-- Data follows --
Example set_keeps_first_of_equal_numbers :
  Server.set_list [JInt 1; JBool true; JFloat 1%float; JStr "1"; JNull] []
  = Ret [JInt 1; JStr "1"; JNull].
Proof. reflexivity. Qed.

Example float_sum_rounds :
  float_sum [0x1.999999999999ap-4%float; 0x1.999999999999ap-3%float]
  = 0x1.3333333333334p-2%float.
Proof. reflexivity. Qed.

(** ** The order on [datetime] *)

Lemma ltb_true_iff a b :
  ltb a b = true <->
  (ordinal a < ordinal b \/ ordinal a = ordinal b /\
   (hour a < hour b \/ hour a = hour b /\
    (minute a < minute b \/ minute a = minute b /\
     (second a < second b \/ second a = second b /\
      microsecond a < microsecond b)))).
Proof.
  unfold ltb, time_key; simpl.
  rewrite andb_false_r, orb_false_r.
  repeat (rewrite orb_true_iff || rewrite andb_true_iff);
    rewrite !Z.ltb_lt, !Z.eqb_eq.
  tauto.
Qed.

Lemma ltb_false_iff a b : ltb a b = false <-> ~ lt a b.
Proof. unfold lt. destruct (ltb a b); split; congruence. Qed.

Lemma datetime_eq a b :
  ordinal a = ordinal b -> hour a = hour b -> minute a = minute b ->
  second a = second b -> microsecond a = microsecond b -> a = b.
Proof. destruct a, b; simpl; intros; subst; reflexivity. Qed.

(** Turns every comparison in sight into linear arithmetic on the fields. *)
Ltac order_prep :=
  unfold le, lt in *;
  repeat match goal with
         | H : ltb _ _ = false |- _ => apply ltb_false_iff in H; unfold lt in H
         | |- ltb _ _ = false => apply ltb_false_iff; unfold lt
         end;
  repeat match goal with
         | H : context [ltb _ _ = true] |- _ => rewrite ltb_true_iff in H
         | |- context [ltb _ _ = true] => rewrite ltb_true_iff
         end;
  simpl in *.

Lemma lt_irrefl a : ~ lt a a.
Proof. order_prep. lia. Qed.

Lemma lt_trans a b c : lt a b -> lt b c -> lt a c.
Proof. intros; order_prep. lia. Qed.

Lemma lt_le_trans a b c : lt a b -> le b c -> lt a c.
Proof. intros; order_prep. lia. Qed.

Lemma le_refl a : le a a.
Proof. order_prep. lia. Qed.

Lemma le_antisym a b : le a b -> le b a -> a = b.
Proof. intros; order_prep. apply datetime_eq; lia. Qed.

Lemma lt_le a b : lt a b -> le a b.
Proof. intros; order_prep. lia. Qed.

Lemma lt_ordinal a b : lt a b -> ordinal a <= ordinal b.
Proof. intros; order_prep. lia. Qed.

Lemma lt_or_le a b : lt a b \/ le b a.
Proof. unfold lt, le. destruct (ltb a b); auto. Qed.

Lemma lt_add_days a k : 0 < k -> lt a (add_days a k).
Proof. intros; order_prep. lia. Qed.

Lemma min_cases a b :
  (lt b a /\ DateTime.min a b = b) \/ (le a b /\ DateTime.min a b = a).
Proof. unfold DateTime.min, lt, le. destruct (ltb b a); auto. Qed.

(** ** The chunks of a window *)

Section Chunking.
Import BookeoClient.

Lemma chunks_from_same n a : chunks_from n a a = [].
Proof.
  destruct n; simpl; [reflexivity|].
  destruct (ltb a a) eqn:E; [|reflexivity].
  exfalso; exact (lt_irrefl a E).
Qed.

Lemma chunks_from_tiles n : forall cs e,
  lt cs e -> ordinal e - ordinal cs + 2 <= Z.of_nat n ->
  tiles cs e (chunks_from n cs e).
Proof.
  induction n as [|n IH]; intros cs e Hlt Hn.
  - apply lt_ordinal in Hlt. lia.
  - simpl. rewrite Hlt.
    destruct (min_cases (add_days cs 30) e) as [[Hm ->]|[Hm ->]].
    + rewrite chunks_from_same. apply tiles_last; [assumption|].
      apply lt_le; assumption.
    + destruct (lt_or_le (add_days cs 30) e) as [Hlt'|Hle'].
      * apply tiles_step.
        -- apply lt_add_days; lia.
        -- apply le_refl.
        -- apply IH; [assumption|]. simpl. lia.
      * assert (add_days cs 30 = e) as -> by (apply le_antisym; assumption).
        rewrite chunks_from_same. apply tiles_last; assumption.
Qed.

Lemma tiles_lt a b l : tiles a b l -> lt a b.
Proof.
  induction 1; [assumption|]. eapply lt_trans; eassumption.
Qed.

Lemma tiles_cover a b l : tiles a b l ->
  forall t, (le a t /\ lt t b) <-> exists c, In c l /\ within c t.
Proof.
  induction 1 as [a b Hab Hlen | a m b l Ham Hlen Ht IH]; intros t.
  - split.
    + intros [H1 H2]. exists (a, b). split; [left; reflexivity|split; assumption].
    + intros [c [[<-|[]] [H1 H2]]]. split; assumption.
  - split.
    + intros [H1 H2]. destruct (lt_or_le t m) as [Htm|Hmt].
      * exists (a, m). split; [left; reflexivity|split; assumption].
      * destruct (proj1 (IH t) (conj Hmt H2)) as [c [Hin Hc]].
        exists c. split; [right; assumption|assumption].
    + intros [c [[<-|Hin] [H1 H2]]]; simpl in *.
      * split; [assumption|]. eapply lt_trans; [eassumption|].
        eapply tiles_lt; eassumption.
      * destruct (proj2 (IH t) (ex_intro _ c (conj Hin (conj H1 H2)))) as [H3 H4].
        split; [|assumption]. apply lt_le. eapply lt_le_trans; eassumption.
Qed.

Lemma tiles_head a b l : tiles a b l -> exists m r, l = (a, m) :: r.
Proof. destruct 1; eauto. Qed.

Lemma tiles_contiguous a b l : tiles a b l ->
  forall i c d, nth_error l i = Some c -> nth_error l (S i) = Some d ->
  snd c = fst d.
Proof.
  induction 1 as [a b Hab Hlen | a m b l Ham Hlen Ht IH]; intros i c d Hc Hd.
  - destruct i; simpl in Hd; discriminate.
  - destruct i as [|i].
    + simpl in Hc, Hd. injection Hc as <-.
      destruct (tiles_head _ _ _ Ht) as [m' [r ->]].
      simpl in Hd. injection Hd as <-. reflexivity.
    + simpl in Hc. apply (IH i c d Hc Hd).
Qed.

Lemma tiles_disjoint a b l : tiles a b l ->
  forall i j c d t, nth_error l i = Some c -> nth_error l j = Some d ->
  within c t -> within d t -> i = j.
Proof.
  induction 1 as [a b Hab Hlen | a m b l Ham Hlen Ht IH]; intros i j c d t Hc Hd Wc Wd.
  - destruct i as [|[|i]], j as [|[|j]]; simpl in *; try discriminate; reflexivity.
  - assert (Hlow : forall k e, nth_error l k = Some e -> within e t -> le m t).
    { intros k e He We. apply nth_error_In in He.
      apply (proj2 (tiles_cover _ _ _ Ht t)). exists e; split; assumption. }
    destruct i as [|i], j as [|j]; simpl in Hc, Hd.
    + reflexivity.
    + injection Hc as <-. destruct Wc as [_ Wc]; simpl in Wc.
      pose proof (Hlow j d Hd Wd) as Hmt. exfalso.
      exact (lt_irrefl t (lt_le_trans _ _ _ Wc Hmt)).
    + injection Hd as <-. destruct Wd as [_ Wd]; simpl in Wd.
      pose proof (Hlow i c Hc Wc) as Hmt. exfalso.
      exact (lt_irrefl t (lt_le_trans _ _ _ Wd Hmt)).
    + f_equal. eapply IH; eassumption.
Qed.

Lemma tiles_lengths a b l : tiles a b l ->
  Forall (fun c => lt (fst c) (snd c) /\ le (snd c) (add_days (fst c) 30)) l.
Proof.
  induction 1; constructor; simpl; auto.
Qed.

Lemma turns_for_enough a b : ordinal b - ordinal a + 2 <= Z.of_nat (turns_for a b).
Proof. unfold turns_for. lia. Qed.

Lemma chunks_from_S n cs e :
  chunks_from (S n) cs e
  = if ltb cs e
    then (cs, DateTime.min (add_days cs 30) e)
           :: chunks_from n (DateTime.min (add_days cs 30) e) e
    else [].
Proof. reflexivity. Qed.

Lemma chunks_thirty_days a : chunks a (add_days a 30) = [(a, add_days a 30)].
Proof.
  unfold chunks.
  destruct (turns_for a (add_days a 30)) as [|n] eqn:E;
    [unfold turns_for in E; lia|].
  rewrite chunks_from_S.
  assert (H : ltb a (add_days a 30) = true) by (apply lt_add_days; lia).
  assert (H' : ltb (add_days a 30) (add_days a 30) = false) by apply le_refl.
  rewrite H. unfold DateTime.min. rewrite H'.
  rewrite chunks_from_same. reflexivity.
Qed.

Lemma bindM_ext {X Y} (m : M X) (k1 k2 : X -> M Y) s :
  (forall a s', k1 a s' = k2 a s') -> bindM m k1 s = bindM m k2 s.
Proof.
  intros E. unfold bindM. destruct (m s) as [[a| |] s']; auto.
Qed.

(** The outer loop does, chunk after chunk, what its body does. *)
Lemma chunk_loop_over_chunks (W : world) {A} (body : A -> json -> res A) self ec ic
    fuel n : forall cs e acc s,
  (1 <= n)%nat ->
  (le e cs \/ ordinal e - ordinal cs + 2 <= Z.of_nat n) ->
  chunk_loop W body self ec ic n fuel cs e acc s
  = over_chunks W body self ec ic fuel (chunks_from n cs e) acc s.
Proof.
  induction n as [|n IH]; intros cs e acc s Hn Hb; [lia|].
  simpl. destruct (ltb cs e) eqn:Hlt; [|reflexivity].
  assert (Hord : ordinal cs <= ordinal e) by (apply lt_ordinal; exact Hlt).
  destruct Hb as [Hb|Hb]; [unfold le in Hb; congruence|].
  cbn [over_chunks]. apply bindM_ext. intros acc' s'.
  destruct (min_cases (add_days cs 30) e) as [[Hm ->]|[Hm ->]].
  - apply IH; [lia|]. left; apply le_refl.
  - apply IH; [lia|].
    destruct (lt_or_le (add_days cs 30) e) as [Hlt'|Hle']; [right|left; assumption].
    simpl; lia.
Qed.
-- Data concluded --
[What the exercise asks]:
Return each line from the records that includes the word "induction".

[Result of the exercise]:
  induction n as [|n IH]; intros cs e Hlt Hn.
  induction 1; [assumption|]. eapply lt_trans; eassumption.
  induction 1 as [a b Hab Hlen | a m b l Ham Hlen Ht IH]; intros t.
  induction 1 as [a b Hab Hlen | a m b l Ham Hlen Ht IH]; intros i c d Hc Hd.
  induction 1 as [a b Hab Hlen | a m b l Ham Hlen Ht IH]; intros i j c d t Hc Hd Wc Wd.
  induction 1; constructor; simpl; auto.
  induction n as [|n IH]; intros cs e acc s Hn Hb; [lia|].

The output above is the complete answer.